• _Your assignment_: Wherever a line in the records below contains "JStr", copy that line.

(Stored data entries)
Lemma X1_requests_need_a_token_witness :
  exists u t,
    getCurrentUser Sample.sdk (Sample.signed_in Sample.empty_history) = Some u /\
    getIdToken u = inr t /\ t <> "".
Proof.
  apply (X1_requests_need_a_token Sample.sdk Sample.recipient 1000000000
           (Sample.signed_in Sample.empty_history) []).
  left. discriminate.
Defined.

(** X2. A user whose token is the empty string is treated as signed out:
    no request is sent, [sendTransaction] returns
    [{success: false, error: 'User not authenticated'}], [getWallet]
    returns [null] and [getTransactionHistory] returns [[]], each lookup
    logging the error. *)
Theorem X2_empty_token_is_signed_out this recipientAddress amount w log u :
  getCurrentUser this w = Some u ->
  getIdToken u = inr "" ->
  sendTransaction this recipientAddress amount w log
    = (log, Normal (mk_result false None None None
                      (Some (JStr "User not authenticated")))) /\
  getWallet this w log
    = ((log ++ [ConsoleError "Error getting wallet:"
                  (Error "User not authenticated")])%list,
       Normal JNull) /\
  getTransactionHistory this w log
    = ((log ++ [ConsoleError "Error getting transaction history:"
                  (Error "User not authenticated")])%list,
       Normal (JArr [])).
Proof.
  unfold getCurrentUser. intros Hu Htok.
  rewrite sendTransaction_run, getWallet_run, getTransactionHistory_run.
  unfold token_of. rewrite Hu, Htok. repeat split.
Qed.

Lemma X2_empty_token_is_signed_out_witness :
  sendTransaction Sample.sdk Sample.recipient 1000000000 Sample.blank_token []
    = ([], Normal (mk_result false None None None
                     (Some (JStr "User not authenticated")))) /\
  getWallet Sample.sdk Sample.blank_token []
    = ([ConsoleError "Error getting wallet:" (Error "User not authenticated")],
       Normal JNull) /\
  getTransactionHistory Sample.sdk Sample.blank_token []
    = ([ConsoleError "Error getting transaction history:"
          (Error "User not authenticated")],
       Normal (JArr [])).
Proof.
  apply (X2_empty_token_is_signed_out Sample.sdk Sample.recipient 1000000000
           Sample.blank_token [] (mk_user (inr ""))); reflexivity.
Defined.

• _Result of the task_:
                      (Some (JStr "User not authenticated")))) /\
                     (Some (JStr "User not authenticated")))) /\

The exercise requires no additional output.